## What is required
Some entries follow. Reproduce exactly the lines starting at the one with "faithful → NoDup" and stopping after the one with "[AssertionError]. *)".

## The data
◇ ◇ ◇ ◇

(** Without any participant that has both types, the paired subset has no
    column, [split] returns [None], and [differential] fails on unpacking
    it: a [TypeError], not the [None] that follows the warning. *)
Theorem differential_without_pairs_raises
    (self : ExpressionManager) case_ control_ metric index_as_bytes limit_to
    nans additional_controls :
  faithful →
  case_ ∈ sample_types → control_ ∈ sample_types →
  (∀ c, c ∈ columns self → is_paired self case_ control_ c = false) →
  split self case_ control_ true = Ok None
  ∧ differential self case_ control_ metric index_as_bytes limit_to true nans
      additional_controls = Raise TypeError.
Proof.
  intros Hf H1 H2 Hnone.
  assert (Hsplit : split self case_ control_ true = Ok None).
  { unfold split. rewrite (paired_plain_ok self _ _ Hf H1 H2). cbn [res_bind].
    rewrite empty_no_columns; [done|]. cbn [cols].
    destruct (flat_map _ _) as [|column rest] eqn:Hcols; [done|]. exfalso.
    assert (Hin : column ∈ flat_map (cols_named self)
                             (paired_labels self case_ control_))
      by (rewrite Hcols; left).
    apply (paired_cols_elem _ _ _ _ Hf) in Hin as [Hc Hp].
    rewrite Hnone in Hp; [done|].
    apply list_elem_of_In, in_map. by apply list_elem_of_In. }
  split; [done|]. unfold differential. by rewrite Hsplit.
Qed.

(** With [only_paired=False] the type names are not looked up at all: on a
    frame that is not empty, [differential] returns [None] (after its
    warning) when no column is of class [case_] or none of class
    [control_], whatever the names are. *)
Theorem differential_unpaired_missing_class
    (self : ExpressionManager) case_ control_ metric index_as_bytes limit_to
    nans :
  empty self = false →
  columns_of_class self case_ = [] ∨ columns_of_class self control_ = [] →
  differential self case_ control_ metric index_as_bytes limit_to false nans
    None = Ok None.
Proof.
  intros Hne Hmissing. unfold differential, split. cbn [res_bind].
  rewrite Hne.
  destruct (class_selection self case_) as (cases & Hcases & _ & _ & _).
  destruct (class_selection self control_) as (controls & Hcontrols & _ & _ & _).
  rewrite Hcases, Hcontrols. cbn [res_bind].
  replace (empty cases || empty controls) with true; [done|].
  symmetry. apply orb_true_iff.
  destruct Hmissing as [Hm|Hm]; rewrite Hm in *; [left|right];
    apply empty_no_columns.
  - unfold getitem_columns in Hcases. cbn in Hcases. by injection Hcases as <-.
  - unfold getitem_columns in Hcontrols. cbn in Hcontrols.
    by injection Hcontrols as <-.
Qed.

(** ** The assertion of [spread] *)

Lemma barcode_set_length (l : list TCGABarcode) :
  faithful → NoDup l → List.length (barcode_set l) = List.length l.
Proof. intros Hf Hnd. by rewrite (barcode_set_perm Hf l Hnd). Qed.

(** For one participant with both types and not exactly one sample of the
    spread type, the assertion of line 156 fails. *)
Lemma paired_samples_spread_asserts type_one type_two spread
    (samples : list TCGABarcode) :
  faithful →
  NoDup samples →
  type_one ∈ sample_types → type_two ∈ sample_types →
  spread = type_one ∨ spread = type_two →
  spread ≠ "" →
  nonempty (of_type type_one samples) = true →
  nonempty (of_type type_two samples) = true →
  List.length (of_type spread samples) ≠ 1 →
  paired_samples type_one type_two None (Some spread) samples
  = Raise AssertionError.
Proof.
  intros Hf Hnd H1 H2 Hs Hne E1 E2 Hlen. unfold paired_samples.
  rewrite (dict_get_by_type _ _ H1). cbn [res_bind].
  rewrite (barcode_set_nonempty _ Hf), E1. cbn [negb].
  rewrite (dict_get_by_type _ _ H2). cbn [res_bind].
  rewrite (barcode_set_nonempty _ Hf), E2. cbn [negb].
  cbn [int_truthy str_truthy default from_option id].
  replace (String.eqb spread "") with false
    by (symmetry; by apply String.eqb_neq).
  cbn [negb].
  replace (existsb (String.eqb spread) [type_one; type_two]) with true; cycle 1.
  { symmetry. apply existsb_eqb_elem. destruct Hs as [->| ->]; set_solver. }
  cbn [negb]. rewrite (list_remove_spread _ _ _ Hs).
  assert (Hother : other_type type_one type_two spread ∈ sample_types)
    by (destruct (other_type_cases _ _ _ Hs) as [[_ ->]|[_ ->]]; done).
  assert (Hspread : spread ∈ sample_types) by (destruct Hs as [->| ->]; done).
  rewrite (dict_get_by_type _ _ Hother), (dict_get_by_type _ _ Hspread).
  cbn [res_bind].
  rewrite barcode_set_length; [|done|by apply NoDup_filter].
  by destruct (Nat.eqb_spec (List.length (of_type spread samples)) 1).
Qed.

(** The precondition of spreading is checked: when some participant with
    both types does not have exactly one sample of the spread type (and
    every other one does), [paired(..., spread=...)] raises
    [AssertionError]. *)
Theorem paired_spread_asserts_single_sample
    (self : ExpressionManager) type_one type_two spread :
  faithful →
  NoDup (columns self) →
  type_one ∈ sample_types → type_two ∈ sample_types →
  spread = type_one ∨ spread = type_two →
  spread ≠ "" →
  (∃ p, has_sample self p type_one = true
        ∧ has_sample self p type_two = true
        ∧ List.length (of_type spread (samples_of self p)) ≠ 1) →
  paired self type_one type_two None (Some spread) = Raise AssertionError.
Proof.
  intros Hf Hnd H1 H2 Hs Hne (p & Hp1 & Hp2 & Hlen).
  unfold paired. cbn [int_truthy andb]. rewrite andb_false_r.
  destruct (samples_by_participant_groups self) as (ks & Hks & Hall & ->).
  rewrite map_map. cbn [snd].
  assert (Hgroup : ∀ q, NoDup (samples_of self q)).
  { intros q. unfold samples_of. apply NoDup_filter. by apply barcodes_NoDup. }
  rewrite (res_mapM_first_exception _ _ AssertionError); [done | |].
  - intros g Hg. apply list_elem_of_In, in_map_iff in Hg as (q & <- & _).
    destruct (nonempty (of_type type_one (samples_of self q))) eqn:E1;
      [destruct (nonempty (of_type type_two (samples_of self q))) eqn:E2|].
    + destruct (decide (List.length (of_type spread (samples_of self q)) = 1))
        as [Hone|Hmany].
      * right. by rewrite paired_samples_spread.
      * left. by apply paired_samples_spread_asserts.
    + right. rewrite paired_samples_spread; try done. by rewrite E2.
    + right. rewrite paired_samples_spread; try done. by rewrite E1.
  - exists (samples_of self p). split.
    + apply list_elem_of_In, in_map_iff. exists p. split; [done|].
      apply list_elem_of_In, Hall.
      apply nonempty_elem in Hp1 as (b & Hb).
      apply of_type_elem in Hb as [Hb _].
      apply samples_of_elem in Hb as [Hb Hp]. eauto.
    + by apply paired_samples_spread_asserts.
Qed.

(** ** One sample of each type per participant *)

Lemma select_mask_filter {A} (f : A → bool) (l : list A) :
  select_mask (map f l) l = List.filter f l.
Proof.
  induction l as [|x l IH]; [done|]. cbn. destruct (f x); by rewrite IH.
Qed.

Lemma paired_samples_limit type_one type_two (n : Z)
    (samples : list TCGABarcode) :
  faithful →
  type_one ∈ sample_types → type_two ∈ sample_types →
  n ≠ 0%Z →
  paired_samples type_one type_two (Some n) None samples
  = Ok (limited_samples type_one type_two n samples).
Proof.
  intros Hf H1 H2 Hn. unfold paired_samples, limited_samples.
  rewrite (dict_get_by_type _ _ H1). cbn [res_bind].
  rewrite (barcode_set_nonempty _ Hf).
  destruct (nonempty (of_type type_one samples)); [|done]. cbn [negb andb].
  rewrite (dict_get_by_type _ _ H2). cbn [res_bind].
  rewrite (barcode_set_nonempty _ Hf).
  destruct (nonempty (of_type type_two samples)); [|done]. cbn [negb].
  cbn [int_truthy default from_option id].
  by destruct (Z.eqb_spec n 0).
Qed.

(** With [limit_to=1] a participant with both types supplies two samples,
    the first of class [type_one] and the second of class [type_two]. *)
Lemma limited_samples_one type_one type_two (samples : list TCGABarcode) :
  faithful →
  limited_samples type_one type_two 1 samples = []
  ∨ ∃ a b, limited_samples type_one type_two 1 samples = [a; b]
           ∧ a ∈ samples ∧ sample_type a = type_one
           ∧ b ∈ samples ∧ sample_type b = type_two.
Proof.
  intros Hf. unfold limited_samples.
  destruct (nonempty (of_type type_one samples)) eqn:E1; [|by left].
  destruct (nonempty (of_type type_two samples)) eqn:E2; [|by left].
  right. rewrite <- (barcode_set_nonempty _ Hf) in E1.
  rewrite <- (barcode_set_nonempty _ Hf) in E2.
  destruct (barcode_set (of_type type_one samples)) as [|a ?] eqn:Ha; [done|].
  destruct (barcode_set (of_type type_two samples)) as [|b ?] eqn:Hb; [done|].
  exists a, b. split; [done|].
  assert (Ha' : a ∈ of_type type_one samples)
    by (apply (barcode_set_elem Hf); rewrite Ha; left).
  assert (Hb' : b ∈ of_type type_two samples)
    by (apply (barcode_set_elem Hf); rewrite Hb; left).
  apply of_type_elem in Ha', Hb'. tauto.
Qed.

Lemma parse_barcode_of_sample (self : ExpressionManager) b :
  faithful → b ∈ barcodes self → parse_barcode (barcode b) = b.
Proof.
  intros Hf (c & _ & ->)%barcodes_elem. by rewrite (barcode_of_column Hf).
Qed.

◇ ◇ ◇ ◇

## Reply to the exercise
  faithful → NoDup l → List.length (barcode_set l) = List.length l.
Proof. intros Hf Hnd. by rewrite (barcode_set_perm Hf l Hnd). Qed.

(** For one participant with both types and not exactly one sample of the
    spread type, the assertion of line 156 fails. *)
Lemma paired_samples_spread_asserts type_one type_two spread
    (samples : list TCGABarcode) :
  faithful →
  NoDup samples →
  type_one ∈ sample_types → type_two ∈ sample_types →
  spread = type_one ∨ spread = type_two →
  spread ≠ "" →
  nonempty (of_type type_one samples) = true →
  nonempty (of_type type_two samples) = true →
  List.length (of_type spread samples) ≠ 1 →
  paired_samples type_one type_two None (Some spread) samples
  = Raise AssertionError.
Proof.
  intros Hf Hnd H1 H2 Hs Hne E1 E2 Hlen. unfold paired_samples.
  rewrite (dict_get_by_type _ _ H1). cbn [res_bind].
  rewrite (barcode_set_nonempty _ Hf), E1. cbn [negb].
  rewrite (dict_get_by_type _ _ H2). cbn [res_bind].
  rewrite (barcode_set_nonempty _ Hf), E2. cbn [negb].
  cbn [int_truthy str_truthy default from_option id].
  replace (String.eqb spread "") with false
    by (symmetry; by apply String.eqb_neq).
  cbn [negb].
  replace (existsb (String.eqb spread) [type_one; type_two]) with true; cycle 1.
  { symmetry. apply existsb_eqb_elem. destruct Hs as [->| ->]; set_solver. }
  cbn [negb]. rewrite (list_remove_spread _ _ _ Hs).
  assert (Hother : other_type type_one type_two spread ∈ sample_types)
    by (destruct (other_type_cases _ _ _ Hs) as [[_ ->]|[_ ->]]; done).
  assert (Hspread : spread ∈ sample_types) by (destruct Hs as [->| ->]; done).
  rewrite (dict_get_by_type _ _ Hother), (dict_get_by_type _ _ Hspread).
  cbn [res_bind].
  rewrite barcode_set_length; [|done|by apply NoDup_filter].
  by destruct (Nat.eqb_spec (List.length (of_type spread samples)) 1).
Qed.

(** The precondition of spreading is checked: when some participant with
    both types does not have exactly one sample of the spread type (and
    every other one does), [paired(..., spread=...)] raises
    [AssertionError]. *)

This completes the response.